FIRE AND FURY: The work that will be shown in Venice, ‘Of Woman Born'

The retelling | Nalini Malani's 'Of Woman Born'

Nalini Malani's latest work is being showcased at the Venice Biennale by the Kiran Nadar Museum of Art

by · India Today

ISSUE DATE: May 11, 2026

For decades, the work of Mumbai-based artist Nalini Malani has explored nationalism, inequality and violence against women. Her latest, ‘Of Woman Born’—set to be featured as an official collateral event of the 61st International Art Exhibition: La Biennale di Venezia—returns to these questions in the form of a dazzling mixed-media presentation. Commissioned and presented by the Kiran Nadar Museum of Art (KNMA), it uses a Greek myth as a starting point to interrogate contemporary concerns.

“Politically engaged, cross-cultural and historical dialogues have been the basis of my art-making for 60 years,” said Malani in a press release. “All the more today, I feel it is a pressing necessity as our stories have to be retold to give us a chance to become a more humane society.”

Nalini Malani

Malani has long been among India’s foremost artists, a feminist practitioner considered a pioneer of video art in India. Her multimedia practice traverses painting, film and even theatre.

‘Of Woman Born’ builds from a 2017 series and deploys 67 animations and a soundscape that cohere to produce a ‘thought chamber’. Images flash in quick succession, creating an immersive experience that mingles myth and memory, history and geopolitics. The installation will be projected onto the brick-walled interiors of Magazzini del Sale, a 500-year-old warehouse complex in Venice.

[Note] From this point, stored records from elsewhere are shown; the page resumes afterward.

(** X11.  What a stored record holds, end to end.  For a requested pair of
    a completed call, let [tr], [mo], [me], [vo] be what the trend, momentum,
    mean-reversion and volatility functions returned on the frame of the pair.
    ["signal"] and ["confidence"] of the record are the direction and the
    rounded confidence that [weighted_signal_combination] returns on the five
    labelled triples under the strategy's weights.  ["strategy_signals"] has
    exactly the five labels of the strategy; under each label the fusion was
    handed the triple of the function behind the label, and the detail holds
    exactly three fields: the signal, [round(confidence * 100)] and
    [normalize_pandas] of the metrics of that triple. *)
Theorem stored_record_contents strategy state tickers intervals
    state' events out ticker interval :
  st_data state !! "tickers" = Some (DTickers tickers) ->
  st_data state !! "intervals" = Some (DIntervals intervals) ->
  call strategy state = (state', (events, Ok out)) ->
  ticker ∈ tickers -> interval ∈ intervals ->
  exists report fields details tr mo me vo combined,
    stored_report state' = Some (JDict report)
    /\ record_at report ticker interval = Some (JDict fields)
    /\ run_adapter Trend (get_frame (st_data state) ticker interval) = Ok tr
    /\ run_adapter Momentum (get_frame (st_data state) ticker interval) = Ok mo
    /\ run_adapter MeanReversion (get_frame (st_data state) ticker interval) = Ok me
    /\ run_adapter Volatility (get_frame (st_data state) ticker interval) = Ok vo
    /\ Fusion.weighted_signal_combination
         (labelled_signals strategy tr mo me vo) (strategy_weights strategy)
       = Ok combined
    /\ fields !! "signal"
       = Some (JStr (direction_name (consensus_signal combined)))
    /\ fields !! "confidence"
       = Some (JInt (py_round (float_mul (consensus_confidence combined)
                                 (Qc_of_Z 100))))
    /\ fields !! "strategy_signals" = Some (JDict details)
    /\ dom details = list_to_set (label_adapters strategy).*1
    /\ forall label a, (label, a) ∈ label_adapters strategy ->
         exists s detail,
           run_adapter a (get_frame (st_data state) ticker interval) = Ok s
           /\ (label, s) ∈ labelled_signals strategy tr mo me vo
           /\ details !! label = Some (JDict detail)
           /\ dom detail = ({["signal"; "confidence"; "metrics"]} : gset string)
           /\ detail !! "signal" = Some (JStr (direction_name (signal s)))
           /\ detail !! "confidence"
              = Some (JInt (py_round (float_mul (confidence s) (Qc_of_Z 100))))
           /\ detail !! "metrics" = Some (normalize_pandas (metrics s)).
Proof.
  intros Ht Hi Hcall Hin Hiv.
  destruct (call_record _ _ _ _ _ _ _ _ _ Ht Hi Hcall Hin Hiv)
    as (report & tr & mo & me & vo & combined
        & Hst & H1 & H2 & H3 & H4 & Hc & Hrec).
  cbv zeta in H1, H2, H3, H4.
  destruct (record_details strategy combined tr mo me vo)
    as (fields & details & Heq & Hsig & Hconf & Hdet & Hdom & Hlabels).
  exists report, fields, details, tr, mo, me, vo, combined.
  rewrite Heq in Hrec.
  do 11 (split; [assumption|]).
  intros label a Hla.
  destruct (Hlabels label a Hla) as (s & Hs & Hls & Hlook).
  destruct (label_detail_fields s)
    as (detail & Hd & Hddom & Hdsig & Hdconf & Hdmet).
  exists s, detail.
  split; [exact (triple_of_run _ _ _ _ _ _ _ H1 H2 H3 H4 Hs)|].
  split; [exact Hls|]. split; [now rewrite Hlook, Hd|]. auto.
Qed.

The new work takes off from the Greek saga of Orestes—the tragic figure who killed his mother but was later forgiven by the goddess Athena. Malani uses this as a starting point to interrogate questions of patriarchal violence. “Malani draws parallels from the mythic and historic to contemporary times across geographies and cultures, alluding to violence against vulnerable communities with no retribution for the perpetrators for such large-scale devastation,” says Roobina Karode, artistic director and chief curator at KNMA. “‘Of Woman Born’ is not a response only to this moment—it is a reckoning with every moment that brought us here. Venice, in its global scale of artistic conversations, felt like the appropriate stage for that.”

A recurring figure in Malani’s oeuvre is the ‘skipping girl’, a child with a skipping rope, who reappears in her latest exhibition. Karode describes her as “a witness, survivor, a symbol of exhaustion, but a relentless desire for hope”.